◆ PROBLEM TO SOLVE
Among the records that follow, set down only the lines from the one containing "pose proof (start_needs_no_controller" to the one containing "assert (String.length token_hex", both included, exactly.

(Stored items)
--- START ---
(* ===== verification/BootWitnesses.v ===== *)
(** * Concrete instances: start-up and the mock controller *)

From S2P Require Import Prelude PyNum PyVal Registers RegisterFacts RegisterValidation ShippedMaps Loader ShippedFiles Client Poller Database DatabaseFacts Events StateMachine Ats Control ControlFacts AtsControl Mock MockFacts RateLimit Slack Notify Http Config SettingsApi SettingsFacts Api Interlock Routes System Boot Bench Witnesses AppWitnesses.

Local Open Scope Z_scope.
Local Open Scope string_scope.

(** ** A host with both register files and no controller that answers *)

#[export] Instance dead_links : Dialer bench := {| dial := fun _ within w =>
  (match within with Some _ => TimedOut | None => Responded PduNone end, false, w) |}.
Lemma dead_links_answer : answers dead_links.
Proof. intros c within w. by destruct within. Qed.

Definition boot_config : pydict :=
  [("transport", PvStr "tcp"); ("modbus", PvDict [("slave", num 100)]);
   ("auth", PvDict [("jwt_secret", PvStr "0123456789abcdef0123456789abcdef0123456789abcdef0123456789abcdef");
                    ("admin_password_hash", PvStr "$2b$12$hash")]);
   ("ats", PvDict [("enabled", PvBool true)])].
Definition boot_files : gmap string pyval :=
  {[ config_file := PvDict boot_config; "/opt/genwatch/registers/h100.yaml" := h100_yaml;
     "/opt/genwatch/registers/ats_pi.yaml" := ats_pi_yaml ]}.
Definition token_hex : string := "fedcba9876543210fedcba9876543210fedcba9876543210fedcba9876543210".
(** SLAVE=7 in the environment of the second start. *)
Definition slave_env : pydict := [("modbus", PvDict [("slave", num 7)])].

Definition bench_start (env : pydict) : (boot_error + Running bench pyval) * bench :=
  lifespan tree_load (fun _ => inr empty_db) env (fun _ => true) "/" "/opt/genwatch" "0.1.0" token_hex (Some 30000000)
    None boot_files (bench0 [ack]).
Definition booted (r : boot_error + Running bench pyval) : bool := match r with inr _ => true | inl _ => false end.

Lemma bench_started env : booted (fst (bench_start env)) = true -> exists r w, bench_start env = (inr r, w).
Proof. destruct (bench_start env) as [[e|r] w]; [done|]. intros _. by eexists _, _. Qed.

(** ** Instances *)

Lemma start_needs_no_controller_witness :
  answers dead_links /\ exists r w, bench_start [] = (inr r, w) /\ ru_connected r = false /\ ru_client r = choose_client (ap_settings (sv_app (ru_server r))) (ap_regmap (sv_app (ru_server r))).
Proof.
  split; [exact dead_links_answer|].
  assert (match start_plan tree_load (fun _ => inr empty_db) [] (fun _ => true) "/" "/opt/genwatch" token_hex None boot_files
          with inr _ => true | inl _ => false end = true) as Hp by (vm_compute; reflexivity).
  assert (match fst (bench_start []) with inr r => ru_connected r | inl _ => true end = false) as Hc by (vm_compute; reflexivity).
  pose proof (start_needs_no_controller tree_load (fun _ => inr empty_db) [] (fun _ => true) "/" "/opt/genwatch" "0.1.0" token_hex
    (Some 30000000) dead_links None boot_files (bench0 [ack]) dead_links_answer) as H.
  destruct (start_plan _ _ _ _ _ _ _ _ _) as [e|pl]; [discriminate Hp|].
  destruct H as (c & a & w & H). unfold bench_start in *. rewrite H in *. eexists _, w. split; [reflexivity|].
  split; [exact Hc|reflexivity].
Defined.

Lemma start_guarantees_witness :
  exists r w, bench_start [] = (inr r, w) /\ sy_tokens (ap_sys (sv_app (ru_server r))) = [] /\
    secret_unusable (ac_jwt_secret (st_auth (ap_settings (sv_app (ru_server r))))) = false.
Proof.
  assert (booted (fst (bench_start [])) = true) as Hb by (vm_compute; reflexivity).
  destruct (bench_started [] Hb) as (r & w & H). exists r, w. split; [exact H|].
  assert (String.length token_hex = 64%nat) as Hlen by reflexivity.
  destruct (start_guarantees tree_load (fun _ => inr empty_db) [] (fun _ => true) "/" "/opt/genwatch" "0.1.0" token_hex
    (Some 30000000) dead_links None boot_files (bench0 [ack]) r w Hlen H) as (H1 & _ & _ & _ & _ & _ & _ & _ & H2 & _).
  split; [exact H2|exact H1].
Defined.

Definition boot_load (env : pydict) : res Settings :=
  load (fun p => tree_load <$> boot_files !! p) env (fun _ => true) "/" None.
Definition boot_loaded : Settings := value_of (boot_load []).
Definition slave_seven : ModbusConfig :=
  {| mc_slave := 7; mc_read_fc := 3; mc_prime_poll_ms := 1500; mc_base_poll_ms := 15000; mc_retries := 2;
     mc_register_file := "registers/h100.yaml" |}.

Lemma modbus_settings_ignored_witness :
  exists r r', fst (bench_start []) = inr r /\ fst (bench_start slave_env) = inr r' /\
    mc_slave (st_modbus (ap_settings (sv_app (ru_server r')))) = 7 /\ ru_client r' = ru_client r.
Proof.
  assert (boot_load [] = inr boot_loaded) as H1 by (vm_compute; reflexivity).
  assert (boot_load slave_env = inr (with_modbus slave_seven boot_loaded)) as H2 by (vm_compute; reflexivity).
  assert (mc_register_file slave_seven = mc_register_file (st_modbus boot_loaded)) as H3 by (vm_compute; reflexivity).
  assert (booted (fst (bench_start [])) = true) as Hb by (vm_compute; reflexivity).
  pose proof (modbus_settings_ignored tree_load (fun _ => inr empty_db) [] slave_env (fun _ => true) "/" "/opt/genwatch" "0.1.0"
    token_hex (Some 30000000) None boot_files (bench0 [ack]) boot_loaded slave_seven H1 H2 H3) as H.
  destruct (bench_started [] Hb) as (r & w & E). exists r, (running_modbus slave_seven r).
  unfold bench_start in *. rewrite E in *. cbn [fst]. rewrite H. split; [reflexivity|]. split; [reflexivity|]. split; reflexivity.
Defined.


(** ** The mock controller in the place of the bench *)

#[export] Instance still_env : MockEnv :=
  {| mock_sin := fun _ => f_of_Z 0; pause := fun now => now + msec 10;
     epoch := b_wall (sy_world plant) - b_mono (sy_world plant) |}.
Definition mock_world : MockWorld :=
  {| mw_slave := mk_with_connected true (MockSlave_init h100_map 0); mw_now := b_mono (sy_world plant) |}.
Definition mock_plant : Sys MockWorld :=
  {| sy_regmap := sy_regmap plant; sy_tokens := sy_tokens plant; sy_db := sy_db plant; sy_sm := sy_sm plant;
     sy_heap := sy_heap plant; sy_ats := sy_ats plant; sy_ats_regmap := sy_ats_regmap plant; sy_slack := sy_slack plant;
     sy_alerts := sy_alerts plant; sy_world := mock_world |}.

Lemma mock_gates : gates mock_plant "start" "T2" "olga" "operator" start_control (token_of "T2").
Proof.
  constructor.
  - decide_now.
  - exists "remote_start". split; vm_compute; reflexivity.
  - vm_compute. reflexivity.
  - apply stale_nil_fresh. vm_compute. reflexivity.
  - vm_compute. reflexivity.
  - decide_now.
  - split; [vm_compute; reflexivity|]. split; [vm_compute; reflexivity|].
    intros cv v Hc [= <-]. vm_compute in Hc. by injection Hc as <-.
Qed.

Lemma mock_is_what_it_shows_witness :
  derive_engine_state h100_map (decoded (MockSlave_init h100_map 0) (sec 60)) = "stopped".
Proof.
  assert (mk_state (MockSlave_init h100_map 0) ∈ MOCK_STATES) as H by decide_now.
  exact (proj1 (mock_is_what_it_shows (MockSlave_init h100_map 0) (sec 60) eq_refl H)).
Defined.

(** Started at second 1000 of the clock and read at 1020 and 1030, the engine runs. *)
Lemma mock_obeys_witness :
  derive_engine_state h100_map
    (decoded (reads [b_mono (sy_world plant) + sec 20; b_mono (sy_world plant) + sec 30]
                (mw_slave (sy_world (snd (execute "start" "T2" "olga" "operator" mock_plant))))) (sec 1040)) = "running".
Proof.
  assert (tokens_ok (sy_tokens mock_plant)) as H1 by decide_now.
  assert (0 <= mw_now (sy_world mock_plant) <= pause (mw_now (sy_world mock_plant))) as H2 by (split; vm_compute; discriminate).
  assert (mock_ok (mw_now (sy_world mock_plant)) (mw_slave (sy_world mock_plant))) as H3.
  { constructor; [decide_now|vm_compute; discriminate|discriminate|discriminate]. }
  assert (ordered (pause (mw_now (sy_world mock_plant)))
            ([] ++ (b_mono (sy_world plant) + sec 20) :: [] ++ (b_mono (sy_world plant) + sec 30) :: [])%list) as H4
    by (repeat split; vm_compute; discriminate).
  assert (pause (mw_now (sy_world mock_plant)) + sec 12 < b_mono (sy_world plant) + sec 20) as H5 by (vm_compute; reflexivity).
  assert (b_mono (sy_world plant) + sec 20 + sec 6 < b_mono (sy_world plant) + sec 30) as H6 by (vm_compute; reflexivity).
  pose proof (mock_obeys mock_plant "start" "T2" "olga" "operator" start_control (token_of "T2") [] _ [] _ []
    H1 mock_gates eq_refl H2 H3 eq_refl eq_refl eq_refl H4 H5 H6) as H.
  destruct (execute "start" "T2" "olga" "operator" mock_plant) as [r s']. destruct H as (_ & _ & H). exact (H (sec 1040)).
Defined.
--- END ---
◆ RESPONSE BOX
  pose proof (start_needs_no_controller tree_load (fun _ => inr empty_db) [] (fun _ => true) "/" "/opt/genwatch" "0.1.0" token_hex
    (Some 30000000) dead_links None boot_files (bench0 [ack]) dead_links_answer) as H.
  destruct (start_plan _ _ _ _ _ _ _ _ _) as [e|pl]; [discriminate Hp|].
  destruct H as (c & a & w & H). unfold bench_start in *. rewrite H in *. eexists _, w. split; [reflexivity|].
  split; [exact Hc|reflexivity].
Defined.

Lemma start_guarantees_witness :
  exists r w, bench_start [] = (inr r, w) /\ sy_tokens (ap_sys (sv_app (ru_server r))) = [] /\
    secret_unusable (ac_jwt_secret (st_auth (ap_settings (sv_app (ru_server r))))) = false.
Proof.
  assert (booted (fst (bench_start [])) = true) as Hb by (vm_compute; reflexivity).
  destruct (bench_started [] Hb) as (r & w & H). exists r, w. split; [exact H|].
  assert (String.length token_hex = 64%nat) as Hlen by reflexivity.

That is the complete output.